Cabe destacar que el tiempo de administración fue considerablemente más corto para amivantamab por vía subcutánea (mediana inferior a cinco minutos aproximadamente) en comparación con la administración por vía intravenosa (hasta cinco horas), con un número significativamente mayor de pacientes que reportaron comodidad con la administración subcutánea (85% con amivantamab por vía subcutánea frente al 35% con administración intravenosa al final del tratamiento; P<0,001).

El perfil general de seguridad de amivantamab por vía subcutánea es coherente con el perfil conocido de la administración intravenosa. Los acontecimientos adversos más frecuentes de todos los grados (≥ 20% ) para amivantamab por vía subcutánea en comparación con la vía intravenosa fueron paroniquia (54% frente a 51%), hipoalbuminemia (47% frente a 37%) y erupción cutánea (46% frente a 43%), respectivamente. La tasa de reacciones relacionadas con la perfusión para los pacientes tratados con amivantamab por vía subcutánea combinado con lazertinib fue aproximadamente 5 veces inferior a la observada con la formulación intravenosa (13% frente a 66%, respectivamente). No se notificaron acontecimientos adversos de grado 4 ni 5. En la mayoría de los pacientes se empleó anticoagulación profiláctica, que resultó eficaz para reducir la incidencia de los episodios tromboembólicos venosos (TEV). Los pacientes que recibieron anticoagulación profiláctica presentaron tasas más bajas de TEV (10%) que aquellos sin profilaxis (21%). Además, la incidencia de TEV fue numéricamente inferior en el grupo de la formulación subcutánea que en el de la intravenosa (9% frente a 14%) independientemente del estado de anticoagulación. El riesgo de hemorragia grave fue bajo en los pacientes que recibieron anticoagulantes en los grupos de la administración subcutánea (2%) e intravenosa (1%).

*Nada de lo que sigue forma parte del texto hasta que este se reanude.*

Definition attr (k v : string) : string := (k ++ "=" ++ dq ++ v ++ dq)%string.

(** *** jsonToBpmnXml *)

Definition xmlHeader (processId : string) : string :=
  ("<?xml " ++ attr "version" "1.0" ++ " " ++ attr "encoding" "UTF-8" ++ "?>" ++ nl
   ++ "<bpmn:definitions "
   ++ attr "xmlns:xsi" "http://www.w3.org/2001/XMLSchema-instance" ++ " "
   ++ attr "xmlns:bpmn" "http://www.omg.org/spec/BPMN/20100524/MODEL" ++ " "
   ++ attr "xmlns:bpmndi" "http://www.omg.org/spec/BPMN/20100524/DI" ++ " "
   ++ attr "xmlns:dc" "http://www.omg.org/spec/DD/20100524/DC" ++ " "
   ++ attr "xmlns:di" "http://www.omg.org/spec/DD/20100524/DI" ++ " "
   ++ attr "id" "Definitions_1" ++ " "
   ++ attr "targetNamespace" "http://bpmn.io/schema/bpmn" ++ ">" ++ nl
   ++ "  <bpmn:process " ++ attr "id" processId ++ " "
   ++ attr "isExecutable" "false" ++ ">")%string.

(** The label of a node as written into its name attribute. *)
Definition sanitizedLabel (label : string) : string :=
  replaceAll ">" "&gt;" (replaceAll "<" "&lt;" (replaceAll "&" "&amp;" label)).

Definition flowElementTag (t : NodeType) : string :=
  match t with
  | START => "bpmn:startEvent"
  | END => "bpmn:endEvent"
  | GATEWAY => "bpmn:exclusiveGateway"
  | TASK => "bpmn:task"
  end.

(** The text appended for one node by the first loop. *)
Definition flowElementXml (node : ProcessNode) : string :=
  (nl ++ "    <" ++ flowElementTag (node_type node) ++ " "
   ++ attr "id" (node_id node) ++ " "
   ++ attr "name" (sanitizedLabel (node_label node)) ++ " />")%string.

(** The label of an edge as written into its name attribute. *)
Definition edgeLabelText (label : string) : string := replaceAll "034" "&quot;" label.

Definition nameAttr (edge : ProcessEdge) : string :=
  match edge_label edge with
  | Some l => if str_truthy l then (" " ++ attr "name" (edgeLabelText l))%string
              else EmptyString
  | None => EmptyString
  end.

Definition nodeExists (data : ProcessMap) (i : string) : bool :=
  existsb (fun n => String.eqb (node_id n) i) (nodes data).

(** The text appended for one edge by the second loop. *)
Definition sequenceFlowXml (data : ProcessMap) (edge : ProcessEdge) : string :=
  let sourceExists := nodeExists data (edge_source edge) in
  let targetExists := nodeExists data (edge_target edge) in
  if sourceExists && targetExists
  then (nl ++ "    <bpmn:sequenceFlow " ++ attr "id" (edge_id edge) ++ " "
        ++ attr "sourceRef" (edge_source edge) ++ " "
        ++ attr "targetRef" (edge_target edge) ++ nameAttr edge ++ " />")%string
  else EmptyString.

Definition getNodeDim (t : NodeType) : Q * Q :=
  match t with
  | START | END => (36, 36)
  | GATEWAY => (50, 50)
  | TASK => (100, 80)
  end.

(** The text appended for one node by the shape loop. *)
Definition shapeXml (node : ProcessNode) : string :=
  let (w, h) := getNodeDim (node_type node) in
  (nl ++ "      <bpmndi:BPMNShape " ++ attr "id" (node_id node ++ "_di") ++ " "
   ++ attr "bpmnElement" (node_id node) ++ ">" ++ nl
   ++ "        <dc:Bounds " ++ attr "x" (showNum (node_x node)) ++ " "
   ++ attr "y" (showNum (node_y node)) ++ " "
   ++ attr "width" (showNum w) ++ " " ++ attr "height" (showNum h) ++ " />" ++ nl
   ++ "        <bpmndi:BPMNLabel />" ++ nl
   ++ "      </bpmndi:BPMNShape>")%string.

Definition findNode (data : ProcessMap) (i : string) : option ProcessNode :=
  find (fun n => String.eqb (node_id n) i) (nodes data).

Definition waypointXml (p : Q * Q) : string :=
  (nl ++ "        <di:waypoint " ++ attr "x" (showNum (fst p)) ++ " "
   ++ attr "y" (showNum (snd p)) ++ " />")%string.

(** The way points written for an edge from [source] to [target], in the
    order in which the edge loop appends them. *)
Definition edgeWaypoints (source target : ProcessNode) : list (Q * Q) :=
  let sDim := getNodeDim (node_type source) in
  let tDim := getNodeDim (node_type target) in
  let sx := node_x source + fst sDim in
  let sy := node_y source + snd sDim / 2 in
  let tx := node_x target in
  let ty := node_y target + snd tDim / 2 in
  [(sx, sy)]
  ++ (if Qlt_le_dec 10 (Math_abs (sy - ty))
      then let midX := sx + (tx - sx) / 2 in [(midX, sy); (midX, ty)]
      else [])
  ++ [(tx, ty)].

Definition edgeShapeOpen (edge : ProcessEdge) : string :=
  (nl ++ "      <bpmndi:BPMNEdge " ++ attr "id" (edge_id edge ++ "_di") ++ " "
   ++ attr "bpmnElement" (edge_id edge) ++ ">")%string.

Definition edgeShapeClose (edge : ProcessEdge) : string :=
  (nl ++ "        "
   ++ (if opt_str_truthy (edge_label edge) then "<bpmndi:BPMNLabel />" else EmptyString)
   ++ nl ++ "      </bpmndi:BPMNEdge>")%string.

(** The text appended for one edge by the edge shape loop. *)
Definition edgeShapeXml (data : ProcessMap) (edge : ProcessEdge) : string :=
  match findNode data (edge_source edge), findNode data (edge_target edge) with
  | Some source, Some target =>
      (edgeShapeOpen edge
       ++ String.concat EmptyString (map waypointXml (edgeWaypoints source target))
       ++ edgeShapeClose edge)%string
  | _, _ => EmptyString
  end.

Definition appendEach {A : Type} (f : A -> string) (l : list A) (xml : string) : string :=
  fold_left (fun acc a => (acc ++ f a)%string) l xml.

Definition jsonToBpmnXml (data : ProcessMap) : Rand.M string :=
  uuid <- randomUUID ;;
  let processId := ("Process_" ++ substring 0 7 (replaceAll "-" EmptyString uuid))%string in
  let xml := xmlHeader processId in
  let xml := appendEach flowElementXml (nodes data) xml in
  let xml := appendEach (sequenceFlowXml data) (edges data) xml in
  let xml := (xml ++ nl ++ "  </bpmn:process>")%string in
  let xml := (xml ++ nl ++ "  <bpmndi:BPMNDiagram " ++ attr "id" "BPMNDiagram_1" ++ ">" ++ nl
              ++ "    <bpmndi:BPMNPlane " ++ attr "id" "BPMNPlane_1" ++ " "
              ++ attr "bpmnElement" processId ++ ">")%string in
  let xml := appendEach shapeXml (nodes data) xml in
  let xml := appendEach (edgeShapeXml data) (edges data) xml in
  let xml := (xml ++ nl ++ "    </bpmndi:BPMNPlane>" ++ nl
              ++ "  </bpmndi:BPMNDiagram>" ++ nl ++ "</bpmn:definitions>")%string in
  Rand.ret xml.

End Converter.

(** *** convertVsmToBpmn *)

Definition eventMetrics : Metrics :=
  {| cycleTime := Some 0; cost := Some 0; errorRate := None; waitingTime := Some 0;
     changeoverTime := Some 0; uptime := Some 100; resourceCost := None |}.

(** [steps.sort((a, b) => a.x - b.x)]: a stable sort by ascending x. *)
Fixpoint insertByX (s : VSMStep) (l : list VSMStep) : list VSMStep :=
  match l with
  | [] => [s]
  | t :: r => if Qle_bool (step_x s) (step_x t) then s :: t :: r
              else t :: insertByX s r
  end.

Fixpoint sortByX (l : list VSMStep) : list VSMStep :=
  match l with
  | [] => []
  | s :: r => insertByX s (sortByX r)
  end.

Definition processStepsOf (vsm : VSMData) : list VSMStep :=
  sortByX (filter (fun s => role_is_process (step_role s)) (steps vsm)).

(** The variables the task loop updates. *)
Record TaskLoop := {
  tl_nodes : list ProcessNode;
  tl_edges : list ProcessEdge;
  tl_previousNodeId : string;
  tl_xOffset : Q
}.

Definition cycleTimeMin (step : VSMStep) : Q :=
  match step_data step with
  | Some d =>
      match step_cycleTime d with
      | Some ct => if truthy ct then toFixed2 (ct / 60) else 0
      | None => 0
      end
  | None => 0
  end.

Definition stepChangeoverTime (step : VSMStep) : Q :=
  match step_data step with
  | Some d => nullish (step_changeoverTime d) 0
  | None => 0
  end.

Definition stepUptime (step : VSMStep) : Q :=
  match step_data step with
  | Some d => nullish (step_uptime d) 100
  | None => 100
  end.

Definition taskNode (step : VSMStep) (xOffset yFixed : Q) : ProcessNode :=
  {| node_id := "Task_" ++ step_id step;
     node_type := TASK;
     node_label := step_name step;
     node_x := xOffset;
     node_y := yFixed;
     node_metrics := Some {| cycleTime := Some (cycleTimeMin step);
                             cost := Some 0;
                             errorRate := None;
                             waitingTime := Some 0;
                             changeoverTime := Some (stepChangeoverTime step);
                             uptime := Some (stepUptime step);
                             resourceCost := None |} |}.

Definition flowEdge (source target : string) (label : option string) : ProcessEdge :=
  {| edge_id := "Flow_" ++ source ++ "_" ++ target;
     edge_source := source;
     edge_target := target;
     edge_label := label;
     edge_probability := None |}.

Definition yFixed : Q := 250.

Definition taskLoopBody (st : TaskLoop) (step : VSMStep) : TaskLoop :=
  let nodeId := ("Task_" ++ step_id step)%string in
  {| tl_nodes := tl_nodes st ++ [taskNode step (tl_xOffset st) yFixed];
     tl_edges := tl_edges st ++ [flowEdge (tl_previousNodeId st) nodeId None];
     tl_previousNodeId := nodeId;
     tl_xOffset := tl_xOffset st + 180 |}.

Definition vsmStartNode : ProcessNode :=
  {| node_id := "StartEvent_1"; node_type := START; node_label := "Process Start";
     node_x := 150; node_y := yFixed; node_metrics := Some eventMetrics |}.

Definition vsmEndNode (xOffset : Q) : ProcessNode :=
  {| node_id := "EndEvent_1"; node_type := END; node_label := "Process End";
     node_x := xOffset; node_y := yFixed; node_metrics := Some eventMetrics |}.
Definition main_tree : node :=
  Module_
    [ Import [{| alias_name := "os.path"; asname := None |}];
      Import [{| alias_name := "requests"; asname := None |}];
      ImportFrom None [{| alias_name := "helper"; asname := None |}] 1;
      ImportFrom (Some "yaml.loader")
                 [{| alias_name := "Loader"; asname := None |}] 0;
      call_stmt (Call import_module [Constant (CStr "plugins.core")] []);
      call_stmt (Call (Name "__import__") []
                      [(Some "name", Constant (CStr "numpy.linalg"))]);
      call_stmt (Call import_module [Call (Name "pick") [] []] []);
      call_stmt (Call (Name "open") [Constant (CStr "data/config.json")] []);
      call_stmt (Call (Name "open") [Constant (CStr "missing.txt")] []);
      call_stmt (Call (Name "open") [Constant (CStr "assets.json")] []) ].

Definition imports_only_body : list node :=
  [ Import [{| alias_name := "os.path"; asname := None |};
            {| alias_name := "json"; asname := Some "js" |}];
    ImportFrom (Some "requests.adapters")
               [{| alias_name := "HTTPAdapter"; asname := None |}] 0;
    ImportFrom None [{| alias_name := "helper"; asname := None |}] 1;
    Import [{| alias_name := "os"; asname := None |}] ].

Definition empty_name_call : node :=
  Call import_module [Constant (CStr "")] [].

Definition empty_name_tree : node := Module_ [call_stmt empty_name_call].

Definition parse (src : string) : outcome node :=
  if String.eqb src main_src then Ok main_tree
  else if String.eqb src imports_only_src then Ok (Module_ imports_only_body)
  else if String.eqb src empty_name_src then Ok empty_name_tree
  else Raise.

Definition finditer (src : string) : list string :=
  if String.eqb src main_src
  then ["data/config.json"; "missing.txt"; "assets.json"]
  else [].

Definition lookup_spec (m : string) : outcome (option ModuleSpec) :=
  if String.eqb m "requests"
  then Ok (Some {| origin :=
                     Some "/usr/lib/python3/dist-packages/requests/__init__.py" |})
  else if String.eqb m "sys" then Ok (Some {| origin := Some "built-in" |})
  else if String.eqb m "helper" then Ok None
  else Raise.

Definition py : Interpreter :=
  {| os_name := "posix";
     sys_executable := "/usr/bin/python3";
     Path_of_str := Path.of_posix;
     ast_parse := parse;
     FILE_EXT_PATTERN_finditer := finditer;
     find_spec := lookup_spec;
     sysconfig_stdlib := Ok "/usr/lib/python3.12" |}.

(** A relative path is resolved against the working directory; the
    sample has no symbolic links and no [..] components. *)
Definition resolve_ (p : Path) : Path := Path.joinpath cwd p.

Definition files : list (Path * string) :=
  [ (main_py, main_src);
    (imports_only_py, imports_only_src);
    (empty_name_py, empty_name_src);
    (broken_py, broken_src);
    (config_json, "{}");
    (passwd, "root:x:0:0") ].

Definition directories : list Path :=
  [ at_root []; cwd; data_dir; at_root ["etc"];
    at_root ["proj"; "assets"]; at_root ["proj"; "assets.json"] ].

Definition content (p : Path) : option string :=
  snd <$> List.find (λ e, bool_decide (e.1 = resolve_ p)) files.

Definition fs : FileSystem :=
  {| stat := λ p,
       if bool_decide (resolve_ p ∈ directories) then Some Directory
       else if bool_decide (is_Some (content p)) then Some RegularFile
       else None;
     resolve := resolve_;
     read_text := λ p, from_option Ok Raise (content p);
     rglob_py := λ p,
       if bool_decide (resolve_ p = cwd)
       then [main_py; imports_only_py; empty_name_py; broken_py]
       else [] |}.

End Sample.

(** ** The vocabulary of the specification *)

(** A module name of the data model: identifiers separated by dots, so
    that no segment is empty. *)
Definition dotted (s : string) : Prop :=
  Forall (λ seg, seg ≠ "") (split "." s).

#[global] Instance dotted_dec s : Decision (dotted s).
Proof. unfold dotted. apply _. Defined.

Definition is_str_literal (n : node) : Prop := ∃ s, n = Constant (CStr s).

Definition dynamic_import_names : list string := ["import_module"; "__import__"].

(** The literal that names the module of a dynamic import call: the first
    positional argument when it is a string literal that is not empty;
    when there is no positional argument, or the first is not a string
    literal, the first keyword [name] or [module] whose value is a string
    literal that is not empty. *)
Inductive literal_module (args : list node)
    (keywords : list (option string * node)) (s : string) : Prop :=
| literal_positional rest :
    args = Constant (CStr s) :: rest →
    s ≠ "" →
    literal_module args keywords s
| literal_keyword before arg after :
    (∀ a, head args = Some a → ¬ is_str_literal a) →
    keywords = before ++ (arg, Constant (CStr s)) :: after →
    arg ∈ [Some "name"; Some "module"] →
    s ≠ "" →
    Forall (λ kw : option string * node,
              kw.1 ∈ [Some "name"; Some "module"] →
              ∀ s', kw.2 = Constant (CStr s') → s' = "") before →
    literal_module args keywords s.

(** A static import statement. *)
Definition import_statement (n : node) : Prop :=
  match n with
  | Import _ | ImportFrom _ _ _ => True
  | _ => False
  end.

(** What Python's grammar ensures of an import statement: the names are
    not empty. *)
Definition grammatical (n : node) : Prop :=
  match n with
  | Import names => Forall (λ a, alias_name a ≠ "") names
  | ImportFrom (Some m) _ _ => m ≠ ""
  | _ => True
  end.

(** The top-level name of a module name: what stands before its first
    dot, the whole name when it has no dot. *)
Fixpoint top_level_name (s : string) : string :=
  match s with
  | EmptyString => EmptyString
  | String c rest =>
      if Ascii.eqb c "." then EmptyString else String c (top_level_name rest)
  end.

(** The modules that one statement refers to: [import X.Y] refers to
    [X], [from X.Y import z] to [X], and [from . import z] to none. *)
Definition referenced_by (n : node) : gset string :=
  match n with
  | Import names => list_to_set ((λ a, top_level_name (alias_name a)) <$> names)
  | ImportFrom (Some m) _ _ => {[top_level_name m]}
  | _ => ∅
  end.

Definition referenced_modules (body : list node) : gset string :=
  ⋃ (referenced_by <$> body).

(** The byte order mark [U+FEFF] with which a file of UTF-8 text may
    start, as the three bytes of its encoding. *)
Definition BOM : string :=
  String (ascii_of_nat 239) (String (ascii_of_nat 187)
    (String (ascii_of_nat 191) EmptyString)).

(** The program of a source file: Python skips a byte order mark at the
    start of a file that it compiles. *)
Definition program_text (content : string) : string :=
  if String.prefix BOM content
  then String.substring 3 (String.length content - 3) content
  else content.

Section Vocabulary.
Context (fs : FileSystem) (py : Interpreter).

"Exploramos constantemente enfoques innovadores para satisfacer las necesidades médicas más urgentes de los pacientes con cáncer de pulmón no microcítico con mutación del EGFR y estos resultados refuerzan el potencial de una nueva vía de administración para amivantamab", señala el Dr. Yusri Elsayed, director del Área Terapéutica Global de Oncología de Johnson & Johnson Innovative Medicine. "Estamos impacientes por presentar las solicitudes de registro de esta formulación, a medida que avanzamos en nuestra ambición por transformar el tratamiento de primera línea del CPNM con mutación del EGFR".